### DIRECTIONS FOR THIS TASK
Where a line contains the word "bind", copy that line from the records below.

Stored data
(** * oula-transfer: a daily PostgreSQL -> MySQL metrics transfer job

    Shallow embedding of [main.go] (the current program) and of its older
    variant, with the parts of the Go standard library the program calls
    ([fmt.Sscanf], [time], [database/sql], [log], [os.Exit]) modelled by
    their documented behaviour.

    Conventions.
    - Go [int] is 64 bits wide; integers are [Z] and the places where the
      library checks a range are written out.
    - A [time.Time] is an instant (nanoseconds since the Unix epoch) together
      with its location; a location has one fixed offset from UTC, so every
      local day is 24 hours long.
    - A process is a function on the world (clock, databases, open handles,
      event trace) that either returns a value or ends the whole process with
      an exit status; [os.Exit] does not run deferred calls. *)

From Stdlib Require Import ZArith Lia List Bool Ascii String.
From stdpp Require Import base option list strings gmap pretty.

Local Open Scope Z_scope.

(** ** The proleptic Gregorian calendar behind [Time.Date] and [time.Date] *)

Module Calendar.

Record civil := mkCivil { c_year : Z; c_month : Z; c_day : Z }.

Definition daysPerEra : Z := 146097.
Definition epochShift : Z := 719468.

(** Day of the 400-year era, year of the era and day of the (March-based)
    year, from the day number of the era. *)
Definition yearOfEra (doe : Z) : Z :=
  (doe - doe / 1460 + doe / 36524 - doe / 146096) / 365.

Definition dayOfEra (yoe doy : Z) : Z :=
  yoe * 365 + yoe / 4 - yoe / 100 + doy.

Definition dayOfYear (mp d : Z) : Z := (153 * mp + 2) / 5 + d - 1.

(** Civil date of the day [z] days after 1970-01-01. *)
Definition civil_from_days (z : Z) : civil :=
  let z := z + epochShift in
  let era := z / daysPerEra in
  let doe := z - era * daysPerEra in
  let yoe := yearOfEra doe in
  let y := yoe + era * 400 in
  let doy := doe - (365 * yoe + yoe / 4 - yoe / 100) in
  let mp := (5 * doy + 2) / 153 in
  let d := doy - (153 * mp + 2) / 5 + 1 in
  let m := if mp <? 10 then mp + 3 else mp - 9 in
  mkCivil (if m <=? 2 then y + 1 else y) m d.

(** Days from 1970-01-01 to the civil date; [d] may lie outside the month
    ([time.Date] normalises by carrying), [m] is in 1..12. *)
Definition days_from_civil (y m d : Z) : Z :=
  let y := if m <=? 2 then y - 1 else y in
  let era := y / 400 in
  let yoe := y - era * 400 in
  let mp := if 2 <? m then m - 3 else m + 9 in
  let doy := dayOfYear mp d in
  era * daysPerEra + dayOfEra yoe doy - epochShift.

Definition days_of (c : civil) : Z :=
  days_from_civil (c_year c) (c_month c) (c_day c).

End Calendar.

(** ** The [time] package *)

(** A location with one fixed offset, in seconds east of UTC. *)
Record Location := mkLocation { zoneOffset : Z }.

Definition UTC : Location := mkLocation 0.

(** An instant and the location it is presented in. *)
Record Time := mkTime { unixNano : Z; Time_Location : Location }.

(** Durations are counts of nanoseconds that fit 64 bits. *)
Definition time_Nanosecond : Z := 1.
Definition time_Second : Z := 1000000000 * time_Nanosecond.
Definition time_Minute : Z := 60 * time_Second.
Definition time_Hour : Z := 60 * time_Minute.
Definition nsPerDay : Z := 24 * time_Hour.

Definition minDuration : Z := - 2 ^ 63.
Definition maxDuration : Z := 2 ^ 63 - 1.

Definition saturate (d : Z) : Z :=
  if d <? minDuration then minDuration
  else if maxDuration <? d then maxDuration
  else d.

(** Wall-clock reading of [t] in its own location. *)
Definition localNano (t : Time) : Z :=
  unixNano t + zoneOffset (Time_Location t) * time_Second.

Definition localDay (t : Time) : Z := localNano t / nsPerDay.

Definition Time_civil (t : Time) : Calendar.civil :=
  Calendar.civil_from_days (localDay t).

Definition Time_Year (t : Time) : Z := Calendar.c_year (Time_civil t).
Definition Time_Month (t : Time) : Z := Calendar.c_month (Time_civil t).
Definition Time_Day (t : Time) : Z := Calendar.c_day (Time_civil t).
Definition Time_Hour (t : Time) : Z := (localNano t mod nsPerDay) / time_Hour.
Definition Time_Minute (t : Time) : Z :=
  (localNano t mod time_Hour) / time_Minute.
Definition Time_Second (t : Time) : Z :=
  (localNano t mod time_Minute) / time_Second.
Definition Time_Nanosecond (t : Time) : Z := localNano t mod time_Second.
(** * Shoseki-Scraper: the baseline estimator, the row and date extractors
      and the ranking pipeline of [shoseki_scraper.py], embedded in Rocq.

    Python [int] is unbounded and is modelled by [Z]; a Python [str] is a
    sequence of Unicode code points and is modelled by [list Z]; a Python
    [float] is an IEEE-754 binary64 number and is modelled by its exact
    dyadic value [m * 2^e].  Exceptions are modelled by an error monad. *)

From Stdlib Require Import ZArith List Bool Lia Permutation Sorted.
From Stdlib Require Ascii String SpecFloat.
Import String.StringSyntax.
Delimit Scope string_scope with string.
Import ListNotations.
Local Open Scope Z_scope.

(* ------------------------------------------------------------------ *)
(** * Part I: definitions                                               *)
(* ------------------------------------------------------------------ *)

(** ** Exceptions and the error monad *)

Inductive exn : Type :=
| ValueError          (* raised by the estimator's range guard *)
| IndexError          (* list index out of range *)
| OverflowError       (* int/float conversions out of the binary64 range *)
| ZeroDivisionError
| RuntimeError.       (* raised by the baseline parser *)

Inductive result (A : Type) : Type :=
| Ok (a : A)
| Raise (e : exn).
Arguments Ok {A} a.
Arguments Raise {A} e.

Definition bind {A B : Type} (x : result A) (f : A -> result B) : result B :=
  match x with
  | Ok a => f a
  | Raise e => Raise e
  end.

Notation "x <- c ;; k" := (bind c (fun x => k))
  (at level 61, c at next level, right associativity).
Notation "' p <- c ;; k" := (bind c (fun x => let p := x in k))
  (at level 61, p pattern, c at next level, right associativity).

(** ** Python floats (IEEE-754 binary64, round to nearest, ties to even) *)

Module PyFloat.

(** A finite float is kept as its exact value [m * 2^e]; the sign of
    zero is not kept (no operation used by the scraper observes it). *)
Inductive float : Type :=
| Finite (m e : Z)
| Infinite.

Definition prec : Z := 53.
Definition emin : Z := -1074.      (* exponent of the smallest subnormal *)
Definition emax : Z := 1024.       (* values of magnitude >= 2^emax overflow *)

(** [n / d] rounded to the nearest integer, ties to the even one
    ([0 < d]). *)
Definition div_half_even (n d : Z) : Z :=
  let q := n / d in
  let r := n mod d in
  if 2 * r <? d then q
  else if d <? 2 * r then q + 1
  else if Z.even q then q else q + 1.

### RESPONSE AREA
Definition bind {A B : Type} (x : result A) (f : A -> result B) : result B :=
Notation "x <- c ;; k" := (bind c (fun x => k))
Notation "' p <- c ;; k" := (bind c (fun x => let p := x in k))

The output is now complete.